Material for the task:
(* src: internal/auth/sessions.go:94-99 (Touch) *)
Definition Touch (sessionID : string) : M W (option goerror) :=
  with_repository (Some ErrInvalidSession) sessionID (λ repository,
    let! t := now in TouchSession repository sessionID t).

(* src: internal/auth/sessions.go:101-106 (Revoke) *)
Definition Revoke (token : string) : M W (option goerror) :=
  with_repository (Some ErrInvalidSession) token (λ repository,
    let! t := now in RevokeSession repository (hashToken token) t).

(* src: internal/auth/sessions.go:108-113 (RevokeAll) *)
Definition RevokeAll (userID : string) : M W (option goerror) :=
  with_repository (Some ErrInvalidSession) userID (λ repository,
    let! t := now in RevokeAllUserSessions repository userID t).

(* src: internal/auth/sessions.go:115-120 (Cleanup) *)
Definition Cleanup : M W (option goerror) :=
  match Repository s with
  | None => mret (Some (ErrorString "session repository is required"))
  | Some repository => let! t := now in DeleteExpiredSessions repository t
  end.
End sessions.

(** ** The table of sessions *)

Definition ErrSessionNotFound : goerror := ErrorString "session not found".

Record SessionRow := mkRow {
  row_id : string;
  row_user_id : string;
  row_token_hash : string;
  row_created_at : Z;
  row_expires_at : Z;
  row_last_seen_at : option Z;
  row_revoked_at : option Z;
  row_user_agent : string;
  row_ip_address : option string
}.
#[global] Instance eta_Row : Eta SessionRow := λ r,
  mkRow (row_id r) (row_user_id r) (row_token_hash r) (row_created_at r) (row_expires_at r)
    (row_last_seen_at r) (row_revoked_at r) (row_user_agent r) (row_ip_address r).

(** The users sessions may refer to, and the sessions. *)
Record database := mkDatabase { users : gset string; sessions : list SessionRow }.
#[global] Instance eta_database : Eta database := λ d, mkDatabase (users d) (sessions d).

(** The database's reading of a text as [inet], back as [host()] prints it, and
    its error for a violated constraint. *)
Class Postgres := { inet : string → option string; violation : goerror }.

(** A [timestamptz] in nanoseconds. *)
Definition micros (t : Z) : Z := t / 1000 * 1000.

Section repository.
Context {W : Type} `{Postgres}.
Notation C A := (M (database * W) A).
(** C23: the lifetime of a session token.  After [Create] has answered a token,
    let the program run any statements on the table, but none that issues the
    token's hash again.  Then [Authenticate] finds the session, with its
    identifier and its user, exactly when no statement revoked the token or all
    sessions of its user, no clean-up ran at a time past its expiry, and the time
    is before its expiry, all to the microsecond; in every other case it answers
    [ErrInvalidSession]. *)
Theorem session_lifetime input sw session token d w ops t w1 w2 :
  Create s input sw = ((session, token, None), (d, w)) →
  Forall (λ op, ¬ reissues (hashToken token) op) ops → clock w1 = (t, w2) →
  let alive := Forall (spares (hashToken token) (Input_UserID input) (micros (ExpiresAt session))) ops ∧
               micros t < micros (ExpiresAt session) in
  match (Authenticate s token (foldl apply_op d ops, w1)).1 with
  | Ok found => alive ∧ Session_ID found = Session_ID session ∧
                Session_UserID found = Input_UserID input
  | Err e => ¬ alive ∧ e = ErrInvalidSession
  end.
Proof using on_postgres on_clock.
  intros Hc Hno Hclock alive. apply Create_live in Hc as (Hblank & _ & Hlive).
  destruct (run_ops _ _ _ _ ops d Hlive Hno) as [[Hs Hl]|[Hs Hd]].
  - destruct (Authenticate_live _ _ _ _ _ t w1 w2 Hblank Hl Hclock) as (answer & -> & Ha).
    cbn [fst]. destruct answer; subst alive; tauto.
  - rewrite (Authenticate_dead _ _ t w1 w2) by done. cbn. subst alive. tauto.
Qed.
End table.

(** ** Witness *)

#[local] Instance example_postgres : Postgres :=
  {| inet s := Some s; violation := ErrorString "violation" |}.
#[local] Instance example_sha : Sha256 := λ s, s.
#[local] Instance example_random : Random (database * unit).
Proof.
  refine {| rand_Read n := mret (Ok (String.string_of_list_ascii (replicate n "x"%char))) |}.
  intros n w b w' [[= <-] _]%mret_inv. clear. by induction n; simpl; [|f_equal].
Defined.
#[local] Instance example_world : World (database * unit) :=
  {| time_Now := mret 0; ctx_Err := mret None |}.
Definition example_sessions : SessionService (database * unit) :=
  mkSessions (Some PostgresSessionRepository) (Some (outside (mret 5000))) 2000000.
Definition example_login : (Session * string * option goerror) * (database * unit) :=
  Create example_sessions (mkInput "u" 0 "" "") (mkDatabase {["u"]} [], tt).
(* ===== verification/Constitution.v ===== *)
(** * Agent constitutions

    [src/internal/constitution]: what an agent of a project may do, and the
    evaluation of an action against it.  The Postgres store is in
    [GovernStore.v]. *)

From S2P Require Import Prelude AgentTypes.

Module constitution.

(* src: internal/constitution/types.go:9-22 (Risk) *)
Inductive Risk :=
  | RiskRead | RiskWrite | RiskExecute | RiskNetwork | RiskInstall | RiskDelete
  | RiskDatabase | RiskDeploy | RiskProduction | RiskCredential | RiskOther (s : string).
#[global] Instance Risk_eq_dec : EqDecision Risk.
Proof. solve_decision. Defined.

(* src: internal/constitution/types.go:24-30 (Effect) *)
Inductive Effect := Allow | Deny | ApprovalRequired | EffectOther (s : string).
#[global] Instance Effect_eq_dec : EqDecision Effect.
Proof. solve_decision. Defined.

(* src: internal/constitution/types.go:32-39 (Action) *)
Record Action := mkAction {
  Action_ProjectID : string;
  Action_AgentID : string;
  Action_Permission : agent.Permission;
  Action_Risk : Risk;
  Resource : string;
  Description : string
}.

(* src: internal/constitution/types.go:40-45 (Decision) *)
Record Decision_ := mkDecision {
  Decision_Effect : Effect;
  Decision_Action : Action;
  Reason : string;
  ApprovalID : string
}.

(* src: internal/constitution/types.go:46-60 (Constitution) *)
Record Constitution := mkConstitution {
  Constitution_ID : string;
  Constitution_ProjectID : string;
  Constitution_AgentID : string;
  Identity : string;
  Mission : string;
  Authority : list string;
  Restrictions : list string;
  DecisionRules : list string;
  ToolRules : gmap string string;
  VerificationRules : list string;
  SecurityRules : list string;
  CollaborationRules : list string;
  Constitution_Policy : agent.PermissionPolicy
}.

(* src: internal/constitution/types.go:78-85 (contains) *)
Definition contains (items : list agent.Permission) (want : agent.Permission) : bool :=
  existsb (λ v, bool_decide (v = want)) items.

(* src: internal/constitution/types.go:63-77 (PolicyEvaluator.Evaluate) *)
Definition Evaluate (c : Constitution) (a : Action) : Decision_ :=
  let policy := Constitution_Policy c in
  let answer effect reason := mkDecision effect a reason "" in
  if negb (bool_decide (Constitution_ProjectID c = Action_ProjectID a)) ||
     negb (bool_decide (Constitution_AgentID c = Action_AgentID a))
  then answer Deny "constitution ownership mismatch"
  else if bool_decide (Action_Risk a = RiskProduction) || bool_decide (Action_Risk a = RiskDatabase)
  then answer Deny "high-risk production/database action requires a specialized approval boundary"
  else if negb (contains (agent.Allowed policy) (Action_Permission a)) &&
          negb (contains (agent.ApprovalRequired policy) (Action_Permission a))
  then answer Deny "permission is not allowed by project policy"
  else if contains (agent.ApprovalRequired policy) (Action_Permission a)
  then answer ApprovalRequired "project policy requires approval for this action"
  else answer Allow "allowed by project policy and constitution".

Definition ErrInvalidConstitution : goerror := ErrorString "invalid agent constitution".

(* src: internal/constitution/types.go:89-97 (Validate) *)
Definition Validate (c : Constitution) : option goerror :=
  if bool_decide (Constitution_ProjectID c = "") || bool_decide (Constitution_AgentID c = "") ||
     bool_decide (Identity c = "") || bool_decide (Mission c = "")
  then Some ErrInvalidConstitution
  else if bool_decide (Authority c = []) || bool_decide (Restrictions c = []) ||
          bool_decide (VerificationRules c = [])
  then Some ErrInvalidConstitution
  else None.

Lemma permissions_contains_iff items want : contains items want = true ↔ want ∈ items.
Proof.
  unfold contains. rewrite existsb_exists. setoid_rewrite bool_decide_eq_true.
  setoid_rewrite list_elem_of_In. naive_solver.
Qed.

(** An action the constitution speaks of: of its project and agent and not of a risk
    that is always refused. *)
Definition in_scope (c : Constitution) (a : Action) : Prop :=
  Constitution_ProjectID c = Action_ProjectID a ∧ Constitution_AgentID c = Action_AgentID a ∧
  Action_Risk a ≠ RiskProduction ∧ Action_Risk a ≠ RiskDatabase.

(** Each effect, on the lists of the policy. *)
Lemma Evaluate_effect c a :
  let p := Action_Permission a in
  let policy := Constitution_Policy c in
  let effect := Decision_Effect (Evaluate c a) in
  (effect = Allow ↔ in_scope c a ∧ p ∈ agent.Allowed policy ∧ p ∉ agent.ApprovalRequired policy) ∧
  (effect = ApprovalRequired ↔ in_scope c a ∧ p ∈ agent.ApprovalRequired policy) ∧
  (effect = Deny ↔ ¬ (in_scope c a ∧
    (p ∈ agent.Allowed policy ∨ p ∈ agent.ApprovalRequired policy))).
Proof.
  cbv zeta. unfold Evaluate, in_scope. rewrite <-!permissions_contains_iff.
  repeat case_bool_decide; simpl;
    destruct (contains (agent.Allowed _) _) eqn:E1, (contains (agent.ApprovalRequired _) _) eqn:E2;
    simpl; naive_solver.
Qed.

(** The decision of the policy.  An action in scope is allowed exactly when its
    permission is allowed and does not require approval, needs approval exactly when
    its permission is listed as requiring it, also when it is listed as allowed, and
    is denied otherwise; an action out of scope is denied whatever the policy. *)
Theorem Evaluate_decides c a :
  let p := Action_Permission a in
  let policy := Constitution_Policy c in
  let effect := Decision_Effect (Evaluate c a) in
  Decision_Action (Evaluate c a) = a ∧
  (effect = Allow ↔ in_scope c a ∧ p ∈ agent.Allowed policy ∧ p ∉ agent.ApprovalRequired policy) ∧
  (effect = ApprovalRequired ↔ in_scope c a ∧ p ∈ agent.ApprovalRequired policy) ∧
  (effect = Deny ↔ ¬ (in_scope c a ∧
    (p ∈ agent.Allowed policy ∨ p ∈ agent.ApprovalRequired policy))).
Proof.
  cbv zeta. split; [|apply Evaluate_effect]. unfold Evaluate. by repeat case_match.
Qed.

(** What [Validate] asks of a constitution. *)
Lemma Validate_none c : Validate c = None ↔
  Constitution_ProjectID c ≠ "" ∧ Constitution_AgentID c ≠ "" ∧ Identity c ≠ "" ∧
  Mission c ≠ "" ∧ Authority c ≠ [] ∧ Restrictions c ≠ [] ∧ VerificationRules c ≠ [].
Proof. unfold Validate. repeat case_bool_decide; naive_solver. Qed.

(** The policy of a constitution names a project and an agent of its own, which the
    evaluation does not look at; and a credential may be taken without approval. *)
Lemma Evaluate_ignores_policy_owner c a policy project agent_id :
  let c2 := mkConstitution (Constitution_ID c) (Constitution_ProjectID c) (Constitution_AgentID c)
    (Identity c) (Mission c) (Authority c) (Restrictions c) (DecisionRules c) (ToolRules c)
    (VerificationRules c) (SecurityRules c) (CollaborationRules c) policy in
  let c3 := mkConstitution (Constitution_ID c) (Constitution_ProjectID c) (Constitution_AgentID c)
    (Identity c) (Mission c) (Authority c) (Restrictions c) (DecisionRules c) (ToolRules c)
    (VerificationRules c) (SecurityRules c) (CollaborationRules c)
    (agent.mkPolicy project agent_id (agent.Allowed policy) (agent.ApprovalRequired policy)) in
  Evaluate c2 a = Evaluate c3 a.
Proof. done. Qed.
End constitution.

Assignment: Reproduce the lines of the records exactly, from the first one through the line that contains "Record database := mkDatabase".

Answer section:
(* src: internal/auth/sessions.go:94-99 (Touch) *)
Definition Touch (sessionID : string) : M W (option goerror) :=
  with_repository (Some ErrInvalidSession) sessionID (λ repository,
    let! t := now in TouchSession repository sessionID t).

(* src: internal/auth/sessions.go:101-106 (Revoke) *)
Definition Revoke (token : string) : M W (option goerror) :=
  with_repository (Some ErrInvalidSession) token (λ repository,
    let! t := now in RevokeSession repository (hashToken token) t).

(* src: internal/auth/sessions.go:108-113 (RevokeAll) *)
Definition RevokeAll (userID : string) : M W (option goerror) :=
  with_repository (Some ErrInvalidSession) userID (λ repository,
    let! t := now in RevokeAllUserSessions repository userID t).

(* src: internal/auth/sessions.go:115-120 (Cleanup) *)
Definition Cleanup : M W (option goerror) :=
  match Repository s with
  | None => mret (Some (ErrorString "session repository is required"))
  | Some repository => let! t := now in DeleteExpiredSessions repository t
  end.
End sessions.

(** ** The table of sessions *)

Definition ErrSessionNotFound : goerror := ErrorString "session not found".

Record SessionRow := mkRow {
  row_id : string;
  row_user_id : string;
  row_token_hash : string;
  row_created_at : Z;
  row_expires_at : Z;
  row_last_seen_at : option Z;
  row_revoked_at : option Z;
  row_user_agent : string;
  row_ip_address : option string
}.
#[global] Instance eta_Row : Eta SessionRow := λ r,
  mkRow (row_id r) (row_user_id r) (row_token_hash r) (row_created_at r) (row_expires_at r)
    (row_last_seen_at r) (row_revoked_at r) (row_user_agent r) (row_ip_address r).

(** The users sessions may refer to, and the sessions. *)
Record database := mkDatabase { users : gset string; sessions : list SessionRow }.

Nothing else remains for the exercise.